The best thing that can be said for Sacred Wood is that it’s smooth and I suppose it’s wearable, especially if you have never experienced Mysore sandalwood. That may be why it has some very enthusiastic reviews on Fragrantica. You can read them if you’re interested. I’m having great difficulty in not writing, “Meh” to everything, or banging my head against a wall. So, it’s probably best that I end this here and now. I shall seek comfort in the arms of Crabtree & Evelyn‘s vintage, discontinued Extrait de Mysore Sandalwood, and mourn.

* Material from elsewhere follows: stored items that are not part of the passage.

(* ===== verification/MemProofs.v ===== *)
(** * The code emitted for the accesses to a program's memory

    A SUME32 program has a memory of its own: [EDI] is its address and [ESI] its
    size.  An access computes a byte offset, compares it with the size, and
    jumps to [trapret] unless it is below. *)

From stdpp Require Import base list strings gmap.
From Stdlib Require Import ZArith Lia.
From S2P Require Import Prelude Tokens FromIr Instrs X86 ToAsm InstrsProofs X86Proofs EmitProofs OpProofs.

(** ** Prefixes of the emitted code *)

Lemma is_code_prefix bs l1 l2 :
  is_code bs (l1 ++ l2) -> exists b1 b2, bs = b1 ++ b2 /\ is_code b1 l1.
Proof.
  revert bs. induction l1 as [|[n i] l1 IH]; intros bs H; [exists [], bs; by repeat constructor|].
  inversion H; subst. destruct (IH bs0) as (b1 & b2 & -> & Hc); [done|].
  exists (b ++ b1), b2. rewrite app_assoc. split; [done|by constructor].
Qed.

Lemma code_at_prefix code base a b1 b2 : code_at code base a (b1 ++ b2) -> code_at code base a b1.
Proof.
  intros (pre & post & -> & -> & H). exists pre, (b2 ++ post).
  rewrite <- app_assoc in *. done.
Qed.

(** Running the beginning of what was emitted. *)
Lemma emits_run_prefix a P d l1 l2 code base s s' m m' :
  emits a P d -> a s = Ok s' -> running code base s s' m ->
  P s = l1 ++ l2 -> exec_seg l1 m = Some m' -> steps code base m m'.
Proof.
  intros Ha Hs [Hwf Hcode Heip Hm] HP Hx.
  destruct (Ha s s' Hwf Hs) as ((bs & Hc & Hap) & _).
  rewrite (appended_emitted s s' bs) in Hcode by (done || apply Hwf).
  rewrite HP in Hc. apply is_code_prefix in Hc as (b1 & b2 & -> & Hc).
  apply code_at_prefix in Hcode. rewrite <- Heip in Hcode. by eapply exec_seg_steps.
Qed.

(** ** The bounds check *)

Definition check_code (base trap_a i : Z) : seg :=
  [(2, Cmp EAX ESI); (6, Jcc CC_AE (s32 (trap_a - (base + (i + 2)) - 6)))].

Lemma emits_check base :
  emits (gen_check base)
    (fun s => check_code base (trapret_addr s) (asm_i s) ++ [(2, Alu ADD EAX EDI)]) 0.
Proof.
  unfold gen_check. eapply emits_ext; [|eapply emits_seq_const].
  2:{ eapply (emits_seq _ _ (fun _ => [(2, Cmp EAX ESI)])
        (fun s => [(6, Jcc CC_AE (s32 (trapret_addr s - (base + asm_i s) - 6)))])
        (fun s => [(6, Jcc CC_AE (s32 (trapret_addr s - (base + (asm_i s + 2)) - 6)))]) 0 0).
      - apply (emits_ins (cmp_r32_r32 EAX ESI)). auto with x86enc.
      - apply (emits_at (fun s => jae_rel (base + asm_i s) (trapret_addr s))
                 (fun s => Jcc CC_AE (s32 (trapret_addr s - (base + asm_i s) - 6)))).
        intros s. constructor.
      - reflexivity.
      - intros s s' Hf Hi _. rewrite seg_len_one in Hi. by rewrite (fr_trap _ _ Hf), Hi. }
  - reflexivity.
  - apply (emits_ins (add_r32_r32 EAX EDI)). auto with x86enc.
  - reflexivity.
Qed.

(** The check after a fragment that always emits [pre]. *)
Lemma emits_checked a base pre d :
  emits a (fun _ => pre) d ->
  emits (a +> gen_check base)
    (fun s => pre ++ check_code base (trapret_addr s) (asm_i s + seg_len pre) ++
              [(2, Alu ADD EAX EDI)]) d.
Proof.
  intros Ha. eapply emits_seq; [exact Ha|apply emits_check|lia|].
  intros s s' Hf Hi _. cbn beta in *. by rewrite (fr_trap _ _ Hf), Hi.
Qed.

Lemma jump_target b d n : u32 (u32 (b + n) + s32 (d - b - n)) = u32 d.
Proof.
  rewrite u32_add_l. unfold u32 at 1. rewrite <- Zplus_mod_idemp_r. fold (u32 (s32 (d - b - n))).
  rewrite u32_s32. unfold u32. rewrite Zplus_mod_idemp_r. f_equal. lia.
Qed.

Section check.
Context (off sz mb c d b sp bp e base trap_a i : Z) (f : option flagset) (mm : gmap Z Z).
Hypothesis Hoff : is_word off.
Hypothesis Hsz : is_word sz.

Lemma check_pass :
  off < sz ->
  falls (check_code base trap_a i ++ [(2, Alu ADD EAX EDI)])
    (M [off; c; d; b; sp; bp; sz; mb] f mm e)
    (M [u32 (off + mb); c; d; b; sp; bp; sz; mb] (Some (add_flags off mb)) mm (u32 (e + 10))).
Proof.
  intros Hlt k. cbn [app check_code]. seg_step.
  eapply exec_seg_cons.
  - red_exec. cbn [cond]. rewrite sub_cf by done. destruct (Z.ltb_spec off sz); [|lia]. cbn [negb]. reflexivity.
  - reflexivity.
  - seg_step. f_equal. f_equal; [by rewrite u32_idem|u32_sums].
Qed.

(** The jump is relative to where the generator placed it. *)
Lemma check_fail :
  sz <= off -> e = u32 (base + i) ->
  exec_seg (check_code base trap_a i) (M [off; c; d; b; sp; bp; sz; mb] f mm e) =
  Some (M [off; c; d; b; sp; bp; sz; mb] (Some (sub_flags off sz)) mm (u32 trap_a)).
Proof.
  intros Hge ->. unfold check_code. seg_step. cbn [exec_seg]. red_exec. cbn [cond].
  rewrite sub_cf by done. destruct (Z.ltb_spec off sz); [lia|]. cbn [negb].
  replace (trap_a - (base + (i + 2)) - 6) with (trap_a - (base + i) - 8) by lia.
  replace (u32 (u32 (u32 (u32 (u32 (base + i) + 2) + 6)) + s32 (trap_a - (base + i) - 8)))
    with (u32 trap_a); [by destruct (_ =? _)|].
  rewrite u32_idem. rewrite <- (jump_target (base + i) trap_a 8). f_equal. f_equal. u32_sums.
Qed.
End check.

(** ** Offsets *)

(** The shift of an index into a byte offset, for elements of [2 ^ k] bytes. *)
Definition shl_code (k : Z) : seg := if k =? 0 then [] else [(3, ShlImm EAX k)].

Definition offset (k idx : Z) : Z := u32 (idx * 2 ^ k).

Lemma offset_word k idx : is_word (offset k idx).
Proof. apply u32_range. Qed.

(** An element whose offset passes the check is inside a memory whose size is a
    multiple of the size of the elements. *)
Lemma offset_fits k idx sz :
  0 <= k <= 32 -> (2 ^ k | sz) -> offset k idx < sz -> offset k idx + 2 ^ k <= sz.
Proof.
  intros Hk [q ->] Hlt. unfold offset, u32 in *.
  assert (exists p, (idx * 2 ^ k) mod 2 ^ 32 = p * 2 ^ k) as [p Hp].
  { exists (idx mod 2 ^ (32 - k)). replace (2 ^ 32) with (2 ^ (32 - k) * 2 ^ k).
    - by rewrite Zmult_mod_distr_r.
    - rewrite <- Z.pow_add_r by lia. f_equal. lia. }
  rewrite Hp in *. assert (0 < 2 ^ k) as H0 by (apply Z.pow_pos_nonneg; lia).
  apply Z.mul_lt_mono_pos_r in Hlt; [|done]. nia.
Qed.

(** From the element index on the stack or in [EAX] to its byte offset. *)
Lemma shl_falls k idx c d b sp bp si di f mm e :
  0 <= k < 8 -> is_word idx -> exists f',
  falls (shl_code k) (M [idx; c; d; b; sp; bp; si; di] f mm (u32 e))
    (M [offset k idx; c; d; b; sp; bp; si; di] f' mm (u32 (e + seg_len (shl_code k)))).
Proof.
  intros Hk Hi. unfold shl_code, offset. destruct (Z.eqb_spec k 0) as [->|Hne].
  - exists f. intros l. cbn [app]. rewrite Z.mul_1_r, (u32_small idx) by done.
    by rewrite Z.add_0_r.
  - exists None. rewrite seg_len_one. eapply falls_one; [red_exec; reflexivity| |].
    + cbn [shift_result]. rewrite Z.mod_small, Z.shiftl_mul_pow2, !u32_idem, u32_add_l by lia.
      reflexivity.
    + cbn [X86.eip]. by rewrite u32_add_l.
Qed.
(* ===== verification/LayoutProofs.v ===== *)
(** * The two passes of the code generator agree

    [to_asm] generates the code twice: the first pass records where every
    function and block lies, the second uses these addresses.  The addresses are
    right because the passes advance in step: an instruction takes as many bytes
    in the one as in the other. *)

From stdpp Require Import base list strings gmap.
From Stdlib Require Import ZArith Lia.
From S2P Require Import Prelude Tokens Syntax ToIr ToIrProofs FromIr FromIrProofs Instrs ToAsm InstrsProofs X86Proofs EmitProofs.

(** ** Generation, instruction by instruction *)

Definition gen_plain (base : Z) (gi : bool) (t : instr_token) : asm :=
  match t with
  | i_eqz | i_eq | i_ge_s | i_ge_u | i_gt_s | i_gt_u | i_le_s | i_le_u | i_lt_s | i_lt_u | i_ne =>
      gen_compare t
  | i_ld32 | i_ld16_s | i_ld16_u | i_ld8_s | i_ld8_u | i_memsz | str32 | str16 | str8 =>
      gen_memory base t
  | trap => fun s => emit s (jmp_rel (base + asm_i s) (trapret_addr s))
  | block => gen_block gi
  | loop => gen_loop base gi
  | ret => gen_ret
  | end_ => gen_end base gi
  | _ => gen_arith t
  end.

Definition gen_imm (base : Z) (t : instr_token) (iv : Z) : asm :=
  match t with
  | i_const => ins (mov_r32_imm EAX iv) +> push_ EAX
  | get_l => gen_get_l iv
  | set_l => gen_set_l iv
  | br => gen_br base iv
  | br_if => gen_br_if base iv
  | call => gen_call base iv
  | _ => skip
  end.

Definition gen_instr (base : Z) (gi : bool) (i : instr) : asm :=
  match i with
  | Plain t => gen_plain base gi t
  | Imm t v => gen_imm base t (s32 v)
  | Decl _ _ _ => gen_declfn base gi
  end.

Fixpoint gen_list (base : Z) (gi : bool) (p : list instr) : asm :=
  match p with
  | [] => skip
  | i :: p => gen_instr base gi i +> gen_list base gi p
  end.

(** A pass over the program. *)
Definition pass (base : Z) (gi : bool) (p : list instr) : asm := fun s =>
  s ← gen_header base (reset s);
  gen_list base gi p s.

Lemma skip_types_spec prog place ts rest :
  at_ prog place (pack ts ++ rest) -> (length ts <= TYPE_BUF)%nat ->
  skip_types prog place = Ok (place + zlen (pack ts)).
Proof. intros Hat Hl. unfold skip_types. by rewrite (type_list_pack TYPE_BUF prog place ts rest). Qed.

(** An iteration of [populate_infos] generates the instruction at its place. *)
Lemma gen_token_instr base gi indet prog place i rest s :
  wf_instr i -> small_decl i -> at_ prog place (encode_instr i ++ rest) ->
  (match i with Imm _ _ => rest <> [] | _ => True end) ->
  gen_token prog base gi indet (place + 1) s (instr_tok i) =
  (s' ← gen_instr base gi i s; Ok (place + zlen (encode_instr i), s')).
Proof.
  intros Hwf Hsm Hat Hne. destruct i as [t|t v|t ps ls]; cbn [instr_tok gen_instr encode_instr] in *.
  - by destruct t.
  - destruct Hwf as [Hk _]. cbn [app] in Hat. apply at_cons in Hat.
    pose proof (get_int_le prog (place + 1) v rest Hat Hne) as Hi.
    replace (place + zlen (token_value t :: le_bytes 4 v)) with (place + 1 + 4)
      by (change (zlen (_ :: le_bytes 4 v)) with 5; lia).
    destruct t; try discriminate; cbn [gen_token]; unfold with_iv, read_iv; rewrite Hi; reflexivity.
  - cbn [app] in Hat. apply at_cons in Hat. rewrite <- app_assoc in Hat. destruct Hsm as [Hps Hls].
    replace (gen_token prog base gi indet (place + 1) s t) with
      (place ← skip_types prog (place + 1); place ← skip_types prog place;
       s' ← gen_declfn base gi s; Ok (place, s')) by (destruct t; try discriminate; reflexivity).
    rewrite (skip_types_spec prog _ ps (pack ls ++ rest)) by done. cbn [mbind res_bind].
    apply at_app in Hat. rewrite (skip_types_spec prog _ ls rest) by done. cbn [mbind res_bind].
    destruct (gen_declfn base gi s); cbn [mbind res_bind]; try done.
    rewrite zlen_cons, zlen_app. do 2 f_equal. lia.
Qed.

Lemma gen_tokens_list base gi indet prog place p s fuel :
  Forall wf_instr p -> Forall small_decl p -> imm_followed p -> at_ prog place (encode p) ->
  (length p < fuel)%nat ->
  gen_tokens prog base gi indet fuel place s = gen_list base gi p s.
Proof.
  revert place s fuel. induction p as [|i p IH]; intros place s fuel Hwf Hsm Himm Hat Hfuel;
    (destruct fuel as [|fuel]; [cbn in Hfuel; lia|]); cbn [gen_tokens gen_list].
  - apply at_len in Hat. change (zlen (encode [])) with 0 in Hat.
    by destruct (Z.ltb_spec place (zlen prog)); [lia|].
  - rewrite encode_cons in Hat. destruct (token_at _ _ _ _ Hat) as [Hlt Hget].
    destruct (Z.ltb_spec place (zlen prog)); [|lia]. rewrite Hget. cbn [mbind res_bind].
    rewrite token_of_byte_value. cbn [gen_step]. apply Forall_cons in Hwf as [Hi Hwf].
    apply Forall_cons in Hsm as [Hsi Hsm]. destruct Himm as [Hlast Himm].
    rewrite (gen_token_instr base gi indet prog place i (encode p)) by
      (done || (destruct i; try done; by apply encode_nonempty)).
    unfold seq. destruct (gen_instr base gi i s); cbn [mbind res_bind]; try done.
    apply IH; try done; [by apply at_app|cbn in Hfuel; lia].
Qed.

Lemma populate_infos_pass base gi indet p s :
  fits p -> populate_infos (encode p) base gi indet s = pass base gi p s.
Proof.
  intros [Hwf Hsm Himm _ _]. unfold populate_infos, pass.
  destruct (gen_header base (reset s)); cbn [mbind res_bind]; try done.
  apply gen_tokens_list; try done; [apply at_start|]. pose proof (length_encode p). lia.
Qed.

Cost & Availability: Sacred Wood is an eau de parfum that costs $245, £177, or €185 for a 1.7oz/50 ml bottle that comes in a black, wooden box. A cheaper “refill” option is available for $145, along with a travel set of 4 x 0.25 minis for $155. In the U.S.: you can purchase Sacred Wood in any of the 3 options from Luckyscent, the Kilian website, and department stores like Bergdorf Goodman or Saks. Outside the U.S.: you can purchase Sacred Wood from the International Kilian website for €185 for the proper bottle, €80 for the refill, €105 for the 4 travel sprays, or €65 for a single travel decant in a silver container. In the U.K., you can find it at Harvey Nichols in the regular bottle and the refill option for £177 or £70, respectively. In Paris, the Kilian line is carried at Printemps. In the UAE, you can find Sacred Wood at the Paris Gallery. Elsewhere, you can find the Kilian line at Harvey Nichols stores around the world, from Dubai to Hong Kong. As for other locations, By Kilian’s Facebook page lists the following retailers and/or locations: “HARVEY NICHOLS (UK, Honk Kong, UAE, Saudi Arabia, Koweit, Turkey), Le BON MARCHE (France), TSUM (Russia), ARTICOLI (Russia) and HOLT RENFREW (Canada).” Samples: Surrender to Chance sells Sacred Wood starting at $3.99 for a 1/2 ml vial.